The Catholic Church teaches us, particularly since Vatican II, that there is truth in other religions, and that we have to learn to draw on their insights and teachings. And while I ask each of my readers to find their own respective resolutions to this startling contrast of two very very powerfully religious men who have changed the world through their respective and unique religious pilgrimmages, I can share here where I am in my obviously not-completed pilgrimmage.

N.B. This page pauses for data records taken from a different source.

(** X17.  Bulldozing gives the ground back whatever cell of the building
    is clicked.  In a reachable state, after a placement that went through
    (the footprint was free and the tool was affordable), a click with the
    bulldozer on any cell of the footprint restores the grid as it was
    before the placement; the player has paid the price of the building and
    the fee of the bulldozer. *)
Theorem bulldoze_undoes_placement (st : Page.PageState) (tool : Page.Tool)
    (now now' gridX gridY cx cy : Z) :
  Page.page_reachable st →
  tool ∈ Page.TOOLS → Page.tool_type tool ≠ "bulldoze"%string →
  0 <= gridX < Page.GRID_SIZE → 0 <= gridY < Page.GRID_SIZE →
  Page.canPlace (Page.pg_grid st) gridX gridY (Page.tool_size tool) = Some true →
  (Page.tool_cost tool + Page.tool_cost Page.bulldozeTool <= Page.pg_money st)%Q →
  (cy, cx) ∈ footprint gridY gridX (Page.tool_size tool) →
  ∃ st1,
    Page.handleClick tool now gridX gridY st = Some st1
    ∧ Page.cellAt (Page.pg_grid st1) gridY gridX
      = Some (Page.buildingTile (Page.tool_type tool) now)
    ∧ Page.pg_money st1 = (Page.pg_money st - Page.tool_cost tool)%Q
    ∧ Page.handleClick Page.bulldozeTool now' cx cy st1
      = Some (Page.mkPageState (Page.pg_grid st)
                (Page.pg_money st - Page.tool_cost tool
                 - Page.tool_cost Page.bulldozeTool)%Q).
Proof.
  intros Hr Hin Hnb HX HY Hcan Hpay Hcell.
  destruct (page_reachable_inv st Hr) as (Hwf & Htiles & Hmoney).
  destruct (tools_facts tool Hin) as [Hcost [Hb|(Hb & Hg & He & Hs)]]; [contradiction|].
  pose proof (canPlace_true _ _ _ _ Hcan) as Hfree.
  assert (Hanchor : (gridY, gridX) ∈ footprint gridY gridX (Page.tool_size tool))
    by (apply elem_of_footprint; lia).
  destruct (Hfree _ _ Hanchor) as (_ & _ & t0 & Ht0 & Hg0 & Ho0).
  pose proof (free_is_plain _ _ (Htiles _ _ _ Ht0) Hg0 Ho0) as Hplain0. subst t0.
  change (Page.tool_cost Page.bulldozeTool) with 5%Q in *.
  set (g1 := Page.markOccupied gridX gridY (footprint 0 0 (Page.tool_size tool))
               (Page.alterCell (λ _, Page.buildingTile (Page.tool_type tool) now)
                  gridY gridX (Page.pg_grid st))).
  assert (Hwf1 : Page.page_wf g1) by (apply markOccupied_wf, alterCell_wf, Hwf).
  assert (Hg1 : ∀ y x,
             Page.cellAt g1 y x
             = if decide ((y, x) = (gridY, gridX))
               then Some (Page.buildingTile (Page.tool_type tool) now)
               else if decide ((y, x) ∈ footprint gridY gridX (Page.tool_size tool))
                    then Some (Page.coveredTile gridX gridY)
                    else Page.cellAt (Page.pg_grid st) y x).
  { intros y x. subst g1. rewrite place_cells by lia.
    destruct (decide ((y, x) = (gridY, gridX))) as [Heq|Hne].
    - injection Heq as -> ->. rewrite Ht0. reflexivity.
    - destruct (decide ((y, x) ∈ footprint gridY gridX (Page.tool_size tool)))
        as [Hi|Hi]; [|reflexivity].
      destruct (Hfree _ _ Hi) as (_ & _ & t1 & -> & _). reflexivity. }
  exists (Page.mkPageState g1 (Page.pg_money st - Page.tool_cost tool)%Q).
  split_and!.
  - apply click_place_ok; try assumption. lra.
  - cbn [Page.pg_grid]. rewrite Hg1. rewrite decide_True by reflexivity. reflexivity.
  - reflexivity.
  - destruct (clearBuilding_cells gridX gridY g1 Hwf1) as (g2 & Hclear & Hwf2 & Hg2).
    assert (Hback : g2 = Page.pg_grid st).
    { apply page_ext; [exact Hwf2|exact Hwf|]. intros y x.
      rewrite Hg2, Hg1. unfold Page.clearTile.
      destruct (decide ((y, x) = (gridY, gridX))) as [Heq|Hne].
      - injection Heq as -> ->. rewrite Ht0. simpl.
        rewrite !Z.eqb_refl. reflexivity.
      - destruct (decide ((y, x) ∈ footprint gridY gridX (Page.tool_size tool)))
          as [Hi|Hi].
        + destruct (Hfree _ _ Hi) as (_ & _ & t1 & Ht1 & Hgr1 & Ho1).
          rewrite (free_is_plain _ _ (Htiles _ _ _ Ht1) Hgr1 Ho1) in Ht1.
          rewrite Ht1. cbn [fmap option_fmap option_map].
          unfold Page.refersTo, Page.coveredTile.
          cbn [Page.pt_parentX Page.pt_parentY]. rewrite !Z.eqb_refl. reflexivity.
        + destruct (Page.cellAt (Page.pg_grid st) y x) as [t|] eqn:Ht; [|reflexivity].
          simpl. f_equal.
          assert (Hpos : (x =? gridX) && (y =? gridY) = false).
          { apply andb_false_iff.
            destruct (Z.eqb_spec x gridX) as [->|]; [right|left; reflexivity].
            apply Z.eqb_neq. congruence. }
          rewrite Hpos, orb_false_r.
          destruct (Htiles _ _ _ Ht) as [->|[(_ & _ & Hpx & _)|(px & py & m & -> & Hm & Hbm)]].
          * reflexivity.
          * unfold Page.refersTo. rewrite Hpx. reflexivity.
          * unfold Page.refersTo. simpl.
            destruct ((px =? gridX) && (py =? gridY)) eqn:Href; [|reflexivity].
            apply andb_true_iff in Href as [Hpx Hpy].
            apply Z.eqb_eq in Hpx, Hpy. subst px py.
            rewrite Ht0 in Hm. injection Hm as <-. exfalso. apply Hbm. reflexivity. }
    subst g2.
    assert (Hcxy : 0 <= cx < Page.GRID_SIZE ∧ 0 <= cy < Page.GRID_SIZE).
    { destruct (Hfree _ _ Hcell) as (? & ? & _). apply elem_of_footprint in Hcell. lia. }
    destruct (decide ((cy, cx) = (gridY, gridX))) as [Heq|Hne].
    + injection Heq as -> ->.
      apply (click_bulldoze_ok Page.bulldozeTool now' gridX gridY
               (Page.mkPageState g1 (Page.pg_money st - Page.tool_cost tool)%Q)
               (Page.buildingTile (Page.tool_type tool) now)
               (Page.buildingTile (Page.tool_type tool) now) (Page.pg_grid st));
        cbn [Page.pg_grid Page.pg_money Page.buildingTile Page.pt_parentX
             Page.pt_parentY Page.pt_building default];
        try assumption; try reflexivity; try lia.
      * rewrite Hg1, decide_True by reflexivity. reflexivity.
      * rewrite Hg1, decide_True by reflexivity. reflexivity.
      * change (Page.tool_cost Page.bulldozeTool) with 5%Q. lra.
    + apply (click_bulldoze_ok Page.bulldozeTool now' cx cy
               (Page.mkPageState g1 (Page.pg_money st - Page.tool_cost tool)%Q)
               (Page.coveredTile gridX gridY)
               (Page.buildingTile (Page.tool_type tool) now) (Page.pg_grid st));
        cbn [Page.pg_grid Page.pg_money Page.buildingTile Page.coveredTile
             Page.pt_parentX Page.pt_parentY Page.pt_building default];
        try assumption; try reflexivity; try lia.
      * rewrite Hg1, decide_False, decide_True by assumption. reflexivity.
      * rewrite Hg1, decide_True by reflexivity. reflexivity.
      * change (Page.tool_cost Page.bulldozeTool) with 5%Q. lra.
Qed.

And where I am is at a stage where it seems to me that the Jesus who became the Christ, the Annointed one, the one whom Christians recognized as both God and Man, and Siddhartha Gautama, who became the Buddha, the Enlightened one, the one who achieved Nirvana, - both have given us different experiences of that Ultimate Reality that we call God. If we can accept that both these men, struggling through the pain and suffering that each experienced, truly experienced God, then we may learn to accept that the serene and impassable Buddha, and the suffering hanging-on-the-cross Jesus, are both giving us different insights into the Ultimate Reality, a Reality who is always far beyond what any one human life can encompass.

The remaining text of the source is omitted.